Travellers to the colony remarked on the differences between the Australian garden and its English counterpart. For instance, John Gould Veitch of the leading British nursery, Veitch and Sons, visiting the garden of Sir William Macarthur of Camden Park outside Sydney, was agog at the planting combinations he saw. At Camden oleanders from the West Indies grew in the open ground beside Chinese elms, Magnolia grandiflora from the southern United States, the variegated Arundo from the Mediterranean and plumbago from the Cape of Good Hope. In the Australian colonies, the climate allowed a very different planting schema to that seen in England.1
The Australian colonial garden was not a facsimile of an English template.
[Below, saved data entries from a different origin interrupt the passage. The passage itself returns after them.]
(** X14: When the keys of the registry are the synthetic identities numbered
    from 1 to its size, a successful [new] in a program that is not a
    job of the platform adds one entry and overwrites none: every entry
    the registry had is still there, the new key was not in it, and the
    keys are numbered again. *)
Theorem new_detached_extends_registry self fn_input fn_name kw s result s1 :
  detached s →
  dxpy_run_call fn_name fn_input s = (Ret result, s1) →
  numbered (_test_harness_jobs s1) →
  ∃ s',
    DXJob.new self fn_input fn_name kw s = (Ret (), s') ∧
    _test_harness_jobs s1 !! job_id (S (size (_test_harness_jobs s1))) = None ∧
    (∀ key obj, _test_harness_jobs s1 !! key = Some obj →
                _test_harness_jobs s' !! key = Some obj) ∧
    size (_test_harness_jobs s') = S (size (_test_harness_jobs s1)) ∧
    numbered (_test_harness_jobs s').
Proof.
  intros Hm Hrun Hnum.
  destruct (numbered_insert _ self Hnum) as (Hfresh & Hsize & Hnum').
  exists (registered self result s1).
  split; [by apply new_detached_returns|]. split; [exact Hfresh|].
  split; [|split; [exact Hsize|exact Hnum']].
  intros key obj Hkey.
  change (_test_harness_jobs (registered self result s1))
    with (<[job_id (S (size (_test_harness_jobs s1))) := self]> (_test_harness_jobs s1)).
  rewrite lookup_insert_ne; [done|]. intros <-. congruence.
Qed.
Part of the practice of gardening in Australia involved understanding which imported plants might be grown where. The colonial nurseryman was at the forefront of this experimentation. Thomas Lang of the goldfields town of Ballarat in Victoria was one of these nurserymen. In the twelve years to 1870 Lang was to import a million plants into the colony.2 The financial resources involved were considerable; by 1866, Lang had expended 5000 pounds with expenses exceeding sales until 1865.3 Something of the thinking that lay behind this prodigious effort may be glimpsed in the thinking of Lang’s business partner, William Elliot. Addressing the Ballarat Horticultural Society in 1865 on the subject of ‘Deciduous Trees Adapted to the Climate’, Elliot argued these trees were not ‘generally adapted to bear the heat of countries where the temperature rises so high as in these latitudes and where during summer is so extremely dry’.4
For this reason the station owner, Henry Nicoll was experimenting with what might be suitable plants to grow on his Victorian Wimmera station where despite being sited on the Richardson River, temperatures reached over 125 degrees Fahrenheit. By 1864 Nicoll was adapting his gardening practices to the climate – erecting a timber-slated shade house instead of the conventional glass house. Despite this precaution, ornamentals such as fuchsias sent by Daniel Bunce, the curator of the Geelong Botanic Gardens, suffered in the extreme heat. Yet Bunce’s gifts of plants were to be instrumental in determining that the imported Banana and Orange, and the Moreton Bay Fig and Chestnut from north-east Australia could be successfully grown in this part of Australia, Nothing was certain in Australian gardening while the question of what could be grown in the different climatic zones of the colony remained unresolved.5
Botanic gardens played a role in helping up-country settlers determine what might be successfully grown in different climatic zones in the colony. For instance in 1862 Bunce gave a lecture to the Horticultural Improvement Association of the Western District on ‘A List of Plants Capable of Resisting Long Drought’ – information that was gleaned from both his own observations in the Geelong Gardens and the success or failure of in excess of 30,000 plants he distributed gratis every year to ‘gentlemen possessing gardens and villas’. Bunce was not the only one to engage in this practice; Ferdinand Mueller, the Director of the Melbourne Botanic Garden, a colossus who bestrode the colonial botanical world, did likewise. While private nurseryman often complained about this arrangement – it might be argued that the State, by subsidising the distribution of plants throughout the colony, provided the means whereby information could be ascertained regarding the limits of distribution of imported plants in the colony.6
If William Elliot was dubious about the suitability of deciduous trees to the colony, Ferdinand Mueller selected conifers when sending plants up-country. For instance in supplying plants to three locations around the Victorian township of Kyneton – the Botanic Gardens located on the Campaspe River, the Church reserves in the township and the Cemetery found on the unprotected plains outside the town – he carefully selected species of pines and cypresses appropriate to each of these locations.7
During the 1860s there was a growing recognition in the colony that many pines could be successfully grown beyond the garden. This was not just the result of the experiments of Mueller and Bunce but also of Andrew Chirnside, a large landholder in Victoria ‘s Western District who was supplied by nurseryman Thomas Lang in 1865 with Scotch, stone and black Austrian pines. These pines were planted as windbreaks so as to ameliorate the climate.8
The understanding that conifers could be successfully grown in paddocks also illustrates how the gardening fashion known as the pinetum (which consumed large sums of private money) was highly influential in understanding which introduced plants were appropriate for different climatic zones of the colony. This resulted in a different relationship between garden and country than English examples.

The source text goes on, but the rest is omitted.